As many of you know, because of the uncertain school situation this year, we have been homeschooling the grand kids. I'm the history teacher at "Pop School," three mornings a week. Recently, we've been studying The French and Indian War. I thought I would supplement the curriculum, and found this gem of a video set to The Band's song Acadian Driftwood, about the British expulsion of the Acadians from New France.

I first heard The Band sometime in the winter of 1968/69. WCAO disc jockey Kirby Scott hosted a show on Friday and Saturday nights -- The Underground Hour -- where you could hear bands that were too "outre" for daytime AM: Hendrix, Cream, Steppenwolf, Strawberry Alarm Clock, Deep Purple, and a host of others whose names and music I have thankfully forgotten.  But one thing I haven't forgotten is the first time on that show when I heard Robbie Robertson's opening acoustic licks on The Weight, and the soulful weariness in Levon Helm's voice.  It was around midnight and I had the covers pulled over my head so my parents couldn't hear my six-transistor radio.  I was surely in my own bed, but the hair on the back of my neck stood up, and I felt that I had been carried to another world, strange but somehow familiar.  From that point on, until they dissolved in 1977, I bought every piece of music they produced, and even that of other artists like John Simon and Jesse Winchester who had a connection to them.  I'm probably one of the few people in the world who became a Dylan fan because The Band backed him.

On a late spring afternoon in 1973, my first year at U.Va., I was lying on my dorm room bed reading The Cavalier Daily and listening to The Night They Drove Old Dixie Down.  The Band had become the soundtrack to my love of American History and Literature, and with them I had wandered the streets of Nazareth, worked a Danville train, and sat in the back row of The W.S. Walcott Medicine Show.  As I perused the pages of our student newspaper,I came across an announcement from the English Dept. about a new major that they were offering, American Studies. It would be an interdisciplinary approach combining American History and Literature.  With the bells ringing from the speakers, and the people singing "na, na, la, na, na, la," I had something of a Michael Corleone "thunderbolt" moment, and thought "of course, that has to be my major. They must have had me in mind when they created it."  Three years later I graduated as part of that first pioneering American Studies group.

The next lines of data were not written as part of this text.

(** * arxiv_alert: the fetch / filter / dedup pipeline of [arxiv_alert_cron_edited.py]

  A shallow embedding of the pure core of the alert job: query construction,
  date parsing, keyword matching, the pagination loop, the filter chain, the
  dedup store and the per-entry rendering, followed by the properties the
  specification states about them.

  Python values are modelled as follows: [str] as [string] (the ASCII
  fragment: one [ascii] per character), [set] of identifiers as [gset string],
  [list] as [list], [None]-able values as [option], dates as a record of
  integers. *)

From Stdlib Require Import ZArith Lia Ascii DecimalString DecimalNat.
From stdpp Require Import base gmap strings list.
From Equations Require Import Equations.

Local Open Scope Z_scope.
Local Open Scope stdpp_scope.

(** ** Python string primitives *)

Module PyStr.

(** The double-quote character (code point 34). *)
Definition dquote : ascii := ascii_of_nat 34.

(** [c.lower()] on one character: 'A'..'Z' move to 'a'..'z'. *)
Definition lower_char (c : ascii) : ascii :=
  let n := nat_of_ascii c in
  if ((65 <=? n)%nat && (n <=? 90)%nat)%bool then ascii_of_nat (n + 32) else c.

(** [s.lower()] *)
Fixpoint lower (s : string) : string :=
  match s with
  | EmptyString => EmptyString
  | String c s' => String (lower_char c) (lower s')
  end.

(** [s.startswith(p)] *)
Fixpoint startswith (p s : string) : bool :=
  match p, s with
  | EmptyString, _ => true
  | String _ _, EmptyString => false
  | String a p', String b s' => Ascii.eqb a b && startswith p' s'
  end.

(** [sub in s]: the substring test. *)
Fixpoint contains (sub s : string) : bool :=
  match s with
  | EmptyString => startswith sub EmptyString
  | String _ s' => startswith sub s || contains sub s'
  end.

(** [s.lstrip(c)] and [s.rstrip(c)] for a one-character set, [s.strip(c)]. *)
Fixpoint lstrip (c : ascii) (s : string) : string :=
  match s with
  | EmptyString => EmptyString
  | String a s' => if Ascii.eqb a c then lstrip c s' else s
  end.

Fixpoint rstrip (c : ascii) (s : string) : string :=
  match s with
  | EmptyString => EmptyString
  | String a s' =>
      match rstrip c s' with
      | EmptyString => if Ascii.eqb a c then EmptyString else String a EmptyString
      | r => String a r
      end
  end.

Definition strip (c : ascii) (s : string) : string := rstrip c (lstrip c s).

(** [sep.join(l)] *)
Fixpoint join (sep : string) (l : list string) : string :=
  match l with
  | [] => EmptyString
  | [x] => x
  | x :: l' => x +:+ sep +:+ join sep l'
  end.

Fast forward to 2021, and as I sat at the kitchen table watching the video, and listening to that old, familiar music, and explaining to my grandchildren about "what went down on The Plains of Abraham," I couldn't help but get a little misty-eyed realizing how that music changed my life, and marvel at how it had come to mean something new and wonderful  to me so many decades later.  God speed you Levon, Rick and Richard.  You were better than you knew.

P.S. I actually attended a Billy Joel concert on The Plains of Abraham in Quebec a few years ago.  And . . . there will be a Levon Helm tribute song on our upcoming album. I wrote it six years ago. It's just been waiting for the proper resting place, Keeper of the Past.